With all of the places I go sans shoes you would think that there would plenty of times where I would learn my lesson by having some horrible injury happen to me.
Correction: If you are American you would think that. Humans are notoriously bad at estimating risk, and Americans have, apparently, become a nation of wimps who see danger behind every tree – BOO! – and love nothing more than to lecture you about your risky behavior and, when possible, make up phantom legislation so that you’ll conform to their phobias and fears.
I say this because every time I’ve been lectured for this habit of mine it has been by an American – and by American, I mean someone from the United States. Land of the Free To Do As I Tell You. People from other lands – and, to be fair, most USAlanders – don’t seem to care what you do.

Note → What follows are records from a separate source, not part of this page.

(* ===== verification/MongoTest.v ===== *)
(** * The test program of the MongoDB API (mongo_api/test/test.c)

    Seven runs of six tests over MongoApi.v: documents are built, a pool of clients is
    opened, requests are sent and everything is given back.  The program was written for
    an earlier version of the BSON API, which is not in the repository, so that making,
    printing and destroying documents are calls of the environment that share the history
    of the client library: the answer is a negative error code or an address.

    The two workers of the second test run at the same time.  A worker is a tree of calls
    ([prog]); [interleave] runs the workers in any order, one call at a time, and a join
    runs what is left of a worker.  [insert_prog] is [mongo_insert_doc] as such a tree,
    which [insert_adequate] proves. *)

From Stdlib Require Import ZArith Lia ZifyBool.
From stdpp Require Import base gmap list strings numbers.
From S2P Require Import Prelude Posix ConnMgr MongoApi.

(** ** Threads as trees of calls *)

Inductive prog (A : Type) :=
| Ret (a : A)
| Stuck
| Call (c : mcall) (k : Z → prog A)
| Read (mpool : Z) (k : Z → prog A).
Arguments Ret {A} _.
Arguments Stuck {A}.
Arguments Call {A} _ _.
Arguments Read {A} _ _.
(* ===== verification/Redis.v ===== *)
(** * Programs that query a Redis server (other/redistest, other/redisConnectionTest)

    The programs connect with hiredis, send commands and print the replies.  hiredis is not
    in the repository (its header is) and is the class [HIREDIS], an arbitrary function from
    the history of calls and the addresses in use to the result of the next call; the replies
    it makes, the contexts and the blocks of the program live in one address space.  Most
    programs are copies of one another: a function that is the same text in several files is
    defined once and named again in the module of each file.  Line ends are left out of the
    formats. *)

From Stdlib Require Import ZArith Lia ZifyBool.
From stdpp Require Import base gmap list strings numbers.
From S2P Require Import Prelude Posix.

(** ** Replies (hiredis.h)

    The length of a reply's string is that of the list; the byte after it is 0. *)
Unset Elimination Schemes.
Inductive redisReply :=
| REDIS_REPLY_STRING (str : list Z)
| REDIS_REPLY_ARRAY (element : list redisReply)
| REDIS_REPLY_INTEGER (integer : Z)
| REDIS_REPLY_NIL
| REDIS_REPLY_STATUS (str : list Z)
| REDIS_REPLY_ERROR (str : list Z).
Set Elimination Schemes.

(** The field [str]; [None] is NULL. *)
Definition r_str (r : redisReply) : option (list Z) :=
  match r with REDIS_REPLY_STRING s | REDIS_REPLY_STATUS s | REDIS_REPLY_ERROR s => Some s | _ => None end.

Definition r_len (r : redisReply) : Z := Z.of_nat (length (default [] (r_str r))).

(** ** Calls *)

Inductive arg := AInt (n : Z) | AStr (bytes : list Z).

Inductive rcall :=
| redisConnect (ip : string) (port : Z)
| redisFree (context : Z)
| redisCommand (context : Z) (format : string) (args : list arg)
| freeReplyObject (reply : Z)
| malloc (size : Z)
| calloc (n size : Z)
| free (p : Z)
| printf (fmt : string) (args : list arg)
| sleep (seconds : Z).

(** The pointer a call returns, the error flag and text of the context, the reply, and what a
    block from [malloc] holds. *)
Record answer := mk_answer { a_ptr : Z; a_err : Z; a_text : list Z; a_reply : redisReply; a_junk : list Z }.

Definition revent : Type := rcall * answer.

Class HIREDIS := redis_answer : list revent → gset Z → rcall → answer.

(** The history, the globals of the programs, and the objects in memory. *)
Record rworld := mk_rw {
  r_trace : list revent;
  gContext : Z;
  gReply : Z;
  contexts : gset Z;
  replies : gmap Z redisReply;
  mem : gmap Z (list Z) }.
(* ===== verification/RedisAsync.v ===== *)
(** * Programs driven by the callbacks of a Redis client (other/redistest, other/redisKeySpaceNotifications)

    The asynchronous programs register callbacks with hiredis and hand control to the loop of
    libev.  Neither library is in the repository: what they do is a list of events, the calls
    of the callbacks and the signals in the order in which they come, and the theorems hold for
    every list, or for those that the documentation of hiredis allows.  The adapter between the
    two libraries, libev.h, is code of the directory and is modelled with the two watchers. *)

From Stdlib Require Import ZArith Lia ZifyBool.
From stdpp Require Import base gmap list strings numbers.
From S2P Require Import Prelude Posix Redis.

(** ** Calls *)

Inductive acall :=
| redisAsyncConnect (ip : string) (port : Z)
| redisLibevAttach
| redisAsyncSetConnectCallback
| redisAsyncSetDisconnectCallback
| redisAsyncCommand (format : string)
| redisAsyncDisconnect
| signal (signo : Z)
| say_line (fmt : string) (args : list arg).

(** The event that made the library call back, or a signal.  A reply is [None] when the pointer
    is NULL. *)
Inductive aevent :=
| EvConnect (status : Z)
| EvReply (r : option redisReply)
| EvDisconnect (status : Z)
| EvSignal (signo : Z).

Definition REDIS_OK : Z := 0.
Definition SIGINT : Z := 2.
Definition SIGPIPE : Z := 13.

(** Whether there is a context, what it was connected to, which callbacks are registered and the
    handler of SIGINT. *)
Record aworld := mk_aw {
  a_calls : list acall;
  gAsyncContext : bool;
  on_connect : bool;
  on_disconnect : bool;
  on_reply : bool;
  on_sigint : bool }.

(** What the libraries choose: the error flag of a new context, its text, the result of
    [redisAsyncCommand], and what [printf] does with a null pointer for [%s], which the language
    leaves undefined and the usual C library prints. *)
Class ASYNC := { connect_err : Z; errstr : list Z; command_ret : Z; null_text : option (list Z) }.

Definition glibc_null : list Z := codes "(null)".

(** ** The calls of the programs *)

Section code.
Context {as_ : ASYNC}.
Abbreviation AM := (M aworld).

Definition acall_ (c : acall) : AM unit :=
  modify (λ w, mk_aw (c :: a_calls w) (gAsyncContext w) (on_connect w) (on_disconnect w) (on_reply w) (on_sigint w)).

Definition say (fmt : string) (args : list arg) : AM unit := acall_ (say_line fmt args).

(** A string argument. *)
Definition text_of (s : option (list Z)) : AM (list Z) :=
  match s with Some s => mret (cstr s) | None => expect null_text end.

(** The calls on a context are undefined without one. *)
Definition on_context (c : acall) : AM unit := w ← get_st; if gAsyncContext w then acall_ c else undef.

Definition async_connect (ip : string) (port : Z) : AM Z :=
  acall_ (redisAsyncConnect ip port);;
  modify (λ w, mk_aw (a_calls w) true (on_connect w) (on_disconnect w) (on_reply w) (on_sigint w));;
  mret connect_err.

Definition attach : AM unit := on_context redisLibevAttach.

Definition set_connect_callback : AM unit :=
  on_context redisAsyncSetConnectCallback;;
  modify (λ w, mk_aw (a_calls w) (gAsyncContext w) true (on_disconnect w) (on_reply w) (on_sigint w)).

Definition set_disconnect_callback : AM unit :=
  on_context redisAsyncSetDisconnectCallback;;
  modify (λ w, mk_aw (a_calls w) (gAsyncContext w) (on_connect w) true (on_reply w) (on_sigint w)).

Definition async_command (format : string) : AM Z :=
  on_context (redisAsyncCommand format);;
  modify (λ w, mk_aw (a_calls w) (gAsyncContext w) (on_connect w) (on_disconnect w) true (on_sigint w));;
  mret command_ret.

Definition async_disconnect : AM unit := on_context redisAsyncDisconnect.

(** [signal(SIGINT, handler)] *)
Definition handle_sigint : AM unit :=
  acall_ (signal SIGINT);;
  modify (λ w, mk_aw (a_calls w) (gAsyncContext w) (on_connect w) (on_disconnect w) (on_reply w) true).

(** ** The loop *)

(** The callbacks of a program. *)
Record callbacks := mk_callbacks {
  connectCb : Z → AM unit;
  replyCb : option redisReply → AM unit;
  disconnectCb : Z → AM unit;
  signalCb : Z → AM unit }.

(** One event.  The library frees the context after the callback of the disconnection. *)
Definition dispatch (cb : callbacks) (e : aevent) : AM unit :=
  w ← get_st;
  match e with
  | EvConnect status => if on_connect w then connectCb cb status else mret tt
  | EvReply r => if on_reply w then replyCb cb r else mret tt
  | EvDisconnect status =>
      (if on_disconnect w then disconnectCb cb status else mret tt);;
      modify (λ w, mk_aw (a_calls w) false (on_connect w) (on_disconnect w) (on_reply w) (on_sigint w))
  | EvSignal signo => if on_sigint w then signalCb cb signo else exit_with (128 + signo)
  end.

Fixpoint ev_loop (cb : callbacks) (evs : list aevent) : AM unit :=
  match evs with [] => mret tt | e :: evs => dispatch cb e;; ev_loop cb evs end.

(** ** Functions that several programs share *)

Definition connectCallback (status : Z) : AM unit :=
  if negb (status =? REDIS_OK) then say "Error: %s" [AStr errstr] else say "Connected..." [].

Definition disconnectCallback (status : Z) : AM unit :=
  if negb (status =? REDIS_OK) then say "Error: %s" [AStr errstr] else say "Disconnected..." [].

But, despite the rather harsh sentences above, I did not get lectured today. No, today I was walking into my bathroom while thinking about something-or-other and was a little bit too close to the door frame and…

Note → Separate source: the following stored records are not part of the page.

(* ===== verification/Icap.v ===== *)
(** * Test programs of an ICAP client (networking/icap-client-testing)

    The programs connect to an ICAP server, send a request in several parts and receive the
    answer in a second thread.  The client library is not in the repository (its header is): it
    is the class [ICAP], an arbitrary function from the history of calls and the addresses in
    use to the result of the next call.  For [icapReceiveData] the result has the pieces with
    which the library calls back; the callback's own result depends only on the piece, so that
    fixing them at the call loses nothing.

    The threads are trees of calls ([prog]); [par] runs both in any order, one call at a time.
    Four of the programs (connPool.c, getReqMod.c, postReqMod.c, respMod_nullBody.c) were written
    for an earlier version of the library, whose functions have fewer parameters; they are modelled
    as they are written.  Line ends are left out of the formats of lines. *)

From Stdlib Require Import ZArith Lia ZifyBool.
From stdpp Require Import base gmap list strings numbers.
From S2P Require Import Prelude Posix Redis.

(** ** The library (icap_client.h) *)

Inductive eModificationType := ICAP_MOD_REQ | ICAP_MOD_RESP.

Definition ICAP_ERR_INVALID_PARAMS : Z := -2001.
Definition ICAP_ERR_TOO_MANY_CONNECTIONS : Z := -2002.
Definition ICAP_PROTO_ERR_CHUNK_SIZE_EXCEEDED : Z := -3005.

(** Strings that may be NULL are options; [opts] is the rest of the parameters of
    [icapSendHeaders], three or, in the earlier version, two. *)
Inductive icall :=
| icapInitContextPool (poolSize : Z)
| icapFreeContextPool
| icapConnect (icapServerIP : string) (icapServerPort : Z)
| icapDisconnect (context : Z)
| icapSendOptionsRequest (context : Z) (icapService : string)
| icapSendHeaders (context : Z) (icapService icapQuery : string) (eModType : eModificationType) (req res : option (list Z)) (opts : list Z)
| icapSendData (context : Z) (httpBody : list Z)
| icapSendPreviewAndWait (context : Z) (httpBody : list Z)
| icapReceiveData (context : Z) (withCallback : bool) (clientSocket : Z)
| icapGetErrorString (errnum : Z)
| pthread_create
| calloc (size : Z)
| strdup (s : list Z)
| free (p : Z)
| sleep (seconds : Z)
| printf (fmt : string) (args : list arg).

(** The result, the pointer that is returned or stored, the pieces that are delivered to the
    callback ([None] is a null pointer), and the text or data that is returned. *)
Record ianswer := mk_ianswer { i_ret : Z; i_ptr : Z; i_pieces : list (option (list Z)); i_text : list Z }.

Definition ievent : Type := icall * ianswer.

Class ICAP := icap_answer : list ievent → gset Z → icall → ianswer.

(** The history, the contexts that are connected and the blocks of the program. *)
Record iworld := mk_iw { i_trace : list ievent; i_contexts : gset Z; i_mem : gset Z }.

(** The context that a call uses. *)
Definition uses (c : icall) : Z :=
  match c with
  | icapSendOptionsRequest ctx _ | icapSendHeaders ctx _ _ _ _ _ _ | icapSendData ctx _ | icapSendPreviewAndWait ctx _
  | icapReceiveData ctx _ _ | icapDisconnect ctx => ctx
  | _ => NULL
  end.

(** ** Threads as trees of calls *)

Inductive prog (A : Type) := Ret (a : A) | Stuck | Quit (code : Z) | Call (c : icall) (k : ianswer → prog A).
Arguments Ret {A} _.
Arguments Stuck {A}.
Arguments Quit {A} _.
Arguments Call {A} _ _.

#[global] Instance iprog_ret : MRet prog := λ A a, Ret a.
#[global] Instance iprog_bind : MBind prog := λ A B f,
  fix bind p := match p with Ret a => f a | Stuck => Stuck | Quit n => Quit n | Call c k => Call c (λ r, bind (k r)) end.

Definition call (c : icall) : prog ianswer := Call c Ret.
Definition say (fmt : string) (args : list arg) : prog unit := call (printf fmt args);; mret tt.

Section machine.
Context {lib : ICAP}.
Abbreviation IM := (M iworld).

Ouch. I’m pretty sure I’ve fractured that toe as it is quite painful and really, really doesn’t want me to move it. It’s also a nice blueish-grey color.
So, in spite of all my dangerous, risky extra-household excursions I manage to get injured while heading into my bathroom to take a shower. I’m just waiting for the lecture on how I should have worn steel-toed boots when doing so.


March 27th, 2007 at 3:05 am
Tough. You’re not getting out of playing tour guide in April, buddy.